START The data

Lemma quantum_two a b :
  a < 256 -> b < 256 ->
  let n := quantum a b 0 in
  let m := ((n / 262144) * 4096 + ((n / 4096) mod 64) * 64
            + (n / 64) mod 64) / 4 in
  n / 262144 < 64 /\ m / 256 = a /\ m mod 256 = b.
Proof. unfold quantum. intros Ha Hb. cbv zeta. repeat split; lia. Qed.

Lemma quantum_one a :
  a < 256 ->
  let n := quantum a 0 0 in
  n / 262144 < 64 /\ ((n / 262144) * 64 + (n / 4096) mod 64) / 16 = a.
Proof. unfold quantum. intros Ha. cbv zeta. split; lia. Qed.

Lemma to_N_lt b : Byte.to_N b < 256.
Proof. pose proof (Byte.to_N_bounded b). lia. Qed.

Lemma mod64_lt n : n mod 64 < 64.
Proof. lia. Qed.

Lemma sextets_lt bs : Forall (fun v => v < 64) (sextets bs).
Proof.
  induction bs as [|a|a b|a b c l IH] using list_ind3; cbn [sextets].
  - constructor.
  - pose proof (quantum_one _ (to_N_lt a)) as [H _].
    repeat constructor; auto using mod64_lt.
  - pose proof (quantum_two _ _ (to_N_lt a) (to_N_lt b)) as [H _].
    repeat constructor; auto using mod64_lt.
  - pose proof (quantum_three _ _ _ (to_N_lt a) (to_N_lt b) (to_N_lt c)) as [H _].
    cbn [app]. repeat (constructor; auto using mod64_lt).
Qed.

Lemma decode_values_sextets bs :
  decode_values (sextets bs) = map Byte.to_N bs.
Proof.
  induction bs as [|a|a b|a b c l IH] using list_ind3; cbn [sextets].
  - reflexivity.
  - pose proof (quantum_one _ (to_N_lt a)) as [_ H].
    cbn [decode_values map]. now rewrite H.
  - pose proof (quantum_two _ _ (to_N_lt a) (to_N_lt b)) as (_ & H1 & H2).
    cbn [decode_values map]. now rewrite H1, H2.
  - pose proof (quantum_three _ _ _ (to_N_lt a) (to_N_lt b) (to_N_lt c))
      as (_ & H1 & H2 & H3).
    cbn [app decode_values map]. now rewrite H1, H2, H3, IH.
Qed.

Lemma encode_sextets bs :
  encode bs = map digit (sextets bs) ++ repeat pad (padding bs).
Proof.
  induction bs as [|a|a b|a b c l IH] using list_ind3;
    cbn [encode sextets padding map app repeat]; try reflexivity.
  now rewrite IH.
Qed.

(** The shape of what [encode] writes. *)
Lemma sextets_shape bs :
  (padding bs <= 2)%nat
  /\ ((length (sextets bs) + padding bs) mod 4 = 0)%nat
  /\ ((length (sextets bs)) mod 4 <> 1)%nat
  /\ (bs <> [] -> sextets bs <> []).
Proof.
  induction bs as [|a|a b|a b c l (IH1 & IH2 & IH3 & IH4)] using list_ind3;
    cbn [sextets padding length app].
  - cbn. repeat split; auto; lia.
  - cbn. repeat split; auto; try lia; intros _; discriminate.
  - cbn. repeat split; auto; try lia; intros _; discriminate.
  - repeat split; try lia; intros _; discriminate.
Qed.
(** * power_bot: the moderation decision engine

    A shallow embedding of [power_bot.py]: the SQLite-backed store of bans,
    warns and allowed links, the in-memory sliding window of message times,
    the link filter, the two chat handlers and the owner commands.

    Conventions of the embedding.
    - User, chat and message identifiers are Python integers: [Z].
    - A [datetime] is the number of microseconds since a fixed epoch, a
      [timedelta] a number of microseconds: [Z].  The clock readings
      ([datetime.utcnow()] and SQLite's [CURRENT_TIMESTAMP]) are inputs.
    - A [str] is the list of its code points; the code points modelled are
      those below 256, so a character is an [ascii].
    - The SQLite tables are finite maps keyed by their primary key.  Storage
      failures are not modelled: every query returns.
    - Every call on the Telegram client ([context.bot.*], [reply_text]) may
      raise; the handlers run in a state-and-exception monad that records the
      calls attempted. *)

From Stdlib Require Import ZArith Lia List Ascii String Sorted Bool.
From stdpp Require Import base option list sorting gmap strings pretty.

Local Open Scope Z_scope.

(** ** Strings *)

Definition str : Type := list ascii.

Definition py (s : string) : str := list_ascii_of_string s.

(** [c.lower()] for a code point below 256: the ASCII capitals and the
    Latin-1 capitals (all of 0xC0..0xDE but the multiplication sign 0xD7)
    move up by 32. *)
Definition lower_char (c : ascii) : ascii :=
  let n := N_of_ascii c in
  if (((65 <=? n) && (n <=? 90)) ||
      ((192 <=? n) && (n <=? 222) && negb (n =? 215)))%N
  then ascii_of_N (n + 32) else c.

(** [s.lower()] *)
Definition lower (s : str) : str := map lower_char s.

(** [c.isspace()], which is also what the pattern class [\s] tests on a [str]
    pattern: TAB..CR, FS..US, SPACE, NEL and NBSP. *)
Definition isspace (c : ascii) : bool :=
  let n := N_of_ascii c in
  (((9 <=? n) && (n <=? 13)) || ((28 <=? n) && (n <=? 32)) ||
   (n =? 133) || (n =? 160))%N.

(** [s.startswith(p)] *)
Fixpoint startswith (p s : str) : bool :=
  match p, s with
  | [], _ => true
  | _ :: _, [] => false
  | a :: p', b :: s' => bool_decide (a = b) && startswith p' s'
  end.

(** [p in s] on strings: [p] occurs in [s] at some offset. *)
Fixpoint str_in (p s : str) : bool :=
  startswith p s ||
  match s with
  | [] => false
  | _ :: s' => str_in p s'
  end.

(** Remove a literal prefix, as a pattern consumes literal characters. *)
Fixpoint literal (p s : str) : option str :=
  match p, s with
  | [], _ => Some s
  | _ :: _, [] => None
  | a :: p', b :: s' => if bool_decide (a = b) then literal p' s' else None
  end.

(** [\S+] at the head of [s]: the longest run of non-space characters, which
    must not be empty. *)
Fixpoint non_space_run (s : str) : str :=
  match s with
  | [] => []
  | c :: s' => if isspace c then [] else c :: non_space_run s'
  end.

(** The tail [://\S+] of the pattern, returning the text it consumes. *)
Definition match_tail (s : str) : option str :=
  match literal (py "://") s with
  | None => None
  | Some r =>
      match non_space_run r with
      | [] => None
      | c :: run => Some (py "://" ++ c :: run)
      end
  end.

(** [LINK_REGEX = re.compile(r"https?://\S+")] anchored at the head of [s]:
    the greedy [s?] first takes an [s], and gives it back when the rest of
    the pattern then fails. *)
Definition match_at (s : str) : option str :=
  match literal (py "http") s with
  | None => None
  | Some r =>
      let with_s :=
        match literal (py "s") r with
        | Some r' => (fun m => py "https" ++ m) <$> match_tail r'
        | None => None
        end in
      match with_s with
      | Some m => Some m
      | None => (fun m => py "http" ++ m) <$> match_tail r
      end
  end.

(** The scan of [findall]: at each offset try the pattern; after a match
    resume behind it ([skip] counts the characters of the match still to be
    passed over). *)
Fixpoint findall_from (skip : nat) (s : str) : list str :=
  match s with
  | [] => []
  | _ :: s' =>
      match skip with
      | S k => findall_from k s'
      | O =>
          match match_at s with
          | Some m => m :: findall_from (Nat.pred (length m)) s'
          | None => findall_from 0 s'
          end
      end
  end.

(** [LINK_REGEX.findall(text)] *)
Definition LINK_REGEX_findall (text : str) : list str := findall_from 0 text.

(** ** The store (SQLite) *)

Record BanRecord := { reason : string; banned_at : Z }.
Record WarnRecord := { count : Z; last_warn : Z }.

(** Tables [bans] and [warns] by [user_id]; table [links] as its rows, in the
    order [SELECT link FROM links] returns them. *)
Record Store := {
  bans : gmap Z BanRecord;
  warns : gmap Z WarnRecord;
  links : list str
}.

Definition set_bans (f : gmap Z BanRecord → gmap Z BanRecord) (db : Store) : Store :=
  {| bans := f (bans db); warns := warns db; links := links db |}.
Definition set_warns (f : gmap Z WarnRecord → gmap Z WarnRecord) (db : Store) : Store :=
  {| bans := bans db; warns := f (warns db); links := links db |}.
Definition set_links (f : list str → list str) (db : Store) : Store :=
  {| bans := bans db; warns := warns db; links := f (links db) |}.

Definition empty_store : Store := {| bans := ∅; warns := ∅; links := [] |}.

(** The order of the index on the primary key [link]: byte by byte, a
    proper prefix first (on the code points modelled the order of the bytes
    stored is the order of the code points). *)
Fixpoint str_ltb (a b : str) : bool :=
  match a, b with
  | _, [] => false
  | [], _ :: _ => true
  | x :: a', y :: b' =>
      if (N_of_ascii x <? N_of_ascii y)%N then true
      else if (N_of_ascii y <? N_of_ascii x)%N then false
      else str_ltb a' b'
  end.

(** [a] does not come after [b] in that order. *)
Definition link_order (a b : str) : Prop := str_ltb b a = false.

(** A new row takes its place in that order, which is the order
    [SELECT link FROM links] reads the rows in. *)
Fixpoint insert_link (link : str) (ls : list str) : list str :=
  match ls with
  | [] => [link]
  | l :: rest => if str_ltb link l then link :: ls else l :: insert_link link rest
  end.

(** [INSERT OR IGNORE INTO links(link) VALUES(?)] *)
Definition add_allowed_link (link : str) (db : Store) : Store :=
  set_links (fun ls => if bool_decide (link ∈ ls) then ls else insert_link link ls) db.

(** [DELETE FROM links WHERE link=?] *)
Definition remove_allowed_link (link : str) (db : Store) : Store :=
  set_links (fun ls => filter (fun l => l ≠ link) ls) db.

Definition list_allowed_links (db : Store) : list str := links db.

(** [INSERT OR REPLACE INTO bans(user_id, reason) VALUES(?,?)]; [banned_at]
    takes its default, [CURRENT_TIMESTAMP]. *)
Definition ban_user_db (ts : Z) (user_id : Z) (why : string) (db : Store) : Store :=
  set_bans (fun b => <[user_id := {| reason := why; banned_at := ts |}]> b) db.

(** [DELETE FROM bans WHERE user_id=?] *)
Definition unban_user_db (user_id : Z) (db : Store) : Store :=
  set_bans (fun b => delete user_id b) db.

END The data

* **Exercise description**:
Reproduce, exactly and without additions, the run of lines from the start of the listing above to the line bearing "Lemma decode_values_sextets bs", inclusive.

* **Solution**:
Lemma quantum_two a b :
  a < 256 -> b < 256 ->
  let n := quantum a b 0 in
  let m := ((n / 262144) * 4096 + ((n / 4096) mod 64) * 64
            + (n / 64) mod 64) / 4 in
  n / 262144 < 64 /\ m / 256 = a /\ m mod 256 = b.
Proof. unfold quantum. intros Ha Hb. cbv zeta. repeat split; lia. Qed.

Lemma quantum_one a :
  a < 256 ->
  let n := quantum a 0 0 in
  n / 262144 < 64 /\ ((n / 262144) * 64 + (n / 4096) mod 64) / 16 = a.
Proof. unfold quantum. intros Ha. cbv zeta. split; lia. Qed.

Lemma to_N_lt b : Byte.to_N b < 256.
Proof. pose proof (Byte.to_N_bounded b). lia. Qed.

Lemma mod64_lt n : n mod 64 < 64.
Proof. lia. Qed.

Lemma sextets_lt bs : Forall (fun v => v < 64) (sextets bs).
Proof.
  induction bs as [|a|a b|a b c l IH] using list_ind3; cbn [sextets].
  - constructor.
  - pose proof (quantum_one _ (to_N_lt a)) as [H _].
    repeat constructor; auto using mod64_lt.
  - pose proof (quantum_two _ _ (to_N_lt a) (to_N_lt b)) as [H _].
    repeat constructor; auto using mod64_lt.
  - pose proof (quantum_three _ _ _ (to_N_lt a) (to_N_lt b) (to_N_lt c)) as [H _].
    cbn [app]. repeat (constructor; auto using mod64_lt).
Qed.

Lemma decode_values_sextets bs :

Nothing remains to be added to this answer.